In the Edge Orchestrator platform, authentication is handled by the Keycloak Identity and Access Management (IAM) platform. User details and permissions are stored in the Keycloak database. Keycloak’s authentication can be extended by connecting to upstream Identity Providers such as Azure or LDAP.

Edge Infrastructure Manager endpoints are secured using OpenIDConnect generated JWT tokens for defense-in-depth. The tokens are passed as a Bearer tokens in all API calls, and are validated against Keycloak’s public keys (rotated regularly). The tokens are used to authenticate the user and authorize the user’s access to the API endpoints and later to perform access control (see next section). This builds on top of a first cursory check performed by the Edge Orchestrator API Gateway.

Access Control#

The set of roles in the token are extracted and checked against a set of policies that are written using OPA query language (REGO rules) and verified at run time by the OPA module that is loaded in the boundary components (micro-services exposing an API) and in the Inventory service.

Role based Access Control (RBAC) is performed right after the authentication phase to ensure that the user has the necessary permissions to perform read/write operations.

Attribute-based access control (ABAC) is also implemented in the system to provide fine-grained access control on the resources. The ABAC policies are defined in the Inventory service and enforced before accessing the persistent storage. Components in Edge Infrastructure Manager adhere to different policies: for example, API is allowed to modify the desired state of the resources whereas the Resource Managers are allowed to modify the current state of the resources.

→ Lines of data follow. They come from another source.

Lemma rword k0 k1 k2 k3 a b c d a' b' c' d' :
  u8 (Z.shiftr a' 24) = a → u8 (Z.shiftr b' 16) = b → u8 (Z.shiftr c' 8) = c → u8 d' = d →
  is_u8 a → is_u8 b → is_u8 c → is_u8 d →
  Z.lxor (Z.lxor (Z.lxor (Z.lxor (pack k0 k1 k2 k3) (tab RT0 (u8 (Z.shiftr a' 24)))) (tab RT1 (u8 (Z.shiftr b' 16))))
    (tab RT2 (u8 (Z.shiftr c' 8)))) (tab RT3 (u8 d')) =
  match xor_bytes (invcol (tab RSb a) (tab RSb b) (tab RSb c) (tab RSb d)) [k0; k1; k2; k3] with
  | [x0; x1; x2; x3] => pack x0 x1 x2 x3 | _ => 0 end.
Proof.
  intros -> -> -> -> Ha Hb Hc Hd.
  destruct (RT_pack a Ha) as (-> & _), (RT_pack b Hb) as (_ & -> & _), (RT_pack c Hc) as (_ & _ & -> & _), (RT_pack d Hd) as (_ & _ & _ & ->).
  cbv zeta. rewrite !pack_lxor. unfold invcol, row. cbn [xor_bytes].
  generalize (tab RSb a), (tab RSb b), (tab RSb c), (tab RSb d). intros x y z w.
  generalize (mE x) (m9 x) (mD x) (mB x) (mE y) (m9 y) (mD y) (mB y) (mE z) (m9 z) (mD z) (mB z) (mE w) (m9 w) (mD w) (mB w).
  intros. f_equal; xor_ring.
Qed.

Lemma ktword a b c d :
  is_u8 a → is_u8 b → is_u8 c → is_u8 d →
  kt_word (pack a b c d) = match invcol a b c d with [x0; x1; x2; x3] => pack x0 x1 x2 x3 | _ => 0 end.
Proof.
  intros Ha Hb Hc Hd. destruct (pack_bytes a b c d Ha Hb Hc Hd) as (E0 & E1 & E2 & E3). unfold kt_word. rewrite E0, E1, E2, E3.
  destruct (KT_pack a Ha) as (-> & _), (KT_pack b Hb) as (_ & -> & _), (KT_pack c Hc) as (_ & _ & -> & _), (KT_pack d Hd) as (_ & _ & _ & ->).
  rewrite !pack_lxor. unfold invcol, row.
  generalize (mE a) (m9 a) (mD a) (mB a) (mE b) (m9 b) (mD b) (mB b) (mE c) (m9 c) (mD c) (mB c) (mE d) (m9 d) (mD d) (mB d).
  intros. f_equal; xor_ring.
Qed.

Lemma last_word_pack sb k0 k1 k2 k3 a b c d a' b' c' d' :
  u8 (Z.shiftr a' 24) = a → u8 (Z.shiftr b' 16) = b → u8 (Z.shiftr c' 8) = c → u8 d' = d →
  last_word sb (pack k0 k1 k2 k3) a' b' c' d' =
    pack (Z.lxor (tab sb a) k0) (Z.lxor (tab sb b) k1) (Z.lxor (tab sb c) k2) (Z.lxor (tab sb d) k3).
Proof. intros <- <- <- <-. unfold last_word, pack. rewrite !Z.shiftl_lxor. xor_ring. Qed.

Definition inv_shift_row (inp : list Z) : list Z :=
  [tab inp 0; tab inp 13; tab inp 10; tab inp 7; tab inp 4; tab inp 1; tab inp 14; tab inp 11;
   tab inp 8; tab inp 5; tab inp 2; tab inp 15; tab inp 12; tab inp 9; tab inp 6; tab inp 3].
Definition inv_sub (inp : list Z) : list Z := (fun x => tab RSb x) <$> inp.

(** Blocks as words, and the bytes of the words. *)
Ltac open_words a b c d e f g h i j k l m n o p :=
  destruct (pack_bytes a b c d) as (A0 & A1 & A2 & A3); [assumption..|];
  destruct (pack_bytes e f g h) as (B0 & B1 & B2 & B3); [assumption..|];
  destruct (pack_bytes i j k l) as (C0 & C1 & C2 & C3); [assumption..|];
  destruct (pack_bytes m n o p) as (D0 & D1 & D2 & D3); [assumption..|].
Ltac two_blocks st Hst k Hk :=
  block_bytes st Hst; block_bytes k Hk; cbn [packs] in *.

These access control mechanisms builds on top of the multi-tenancy mechanisms that ensure proper isolation across tenants.

Auditing#

API calls are logged to the Edge Orchestrator logging system. Auditing is performed in a transparent way by injecting a middleware in the Edge Infrastructure Manager API component. The path, operation request, response, errors, status and the user (extracted from the JWT) are logged. The gRPC calls to Inventory are also intercepted; both incoming and outgoing of the gRPC handler. The operation, request, response, errors, status, and the user are logged. However, by default the auditing interceptor is disabled in Inventory.

The auditing logs are available through the Edge Orchestrator Observability platform.

Incident Response#

Overall incident response is managed by the Edge Orchestrator Platform and Observability components. The Edge Infrastructure Manager components are designed to logs activities clearly and concisely to the Edge Orchestrator logging system which is used by the upper-level components to detect and respond to incidents.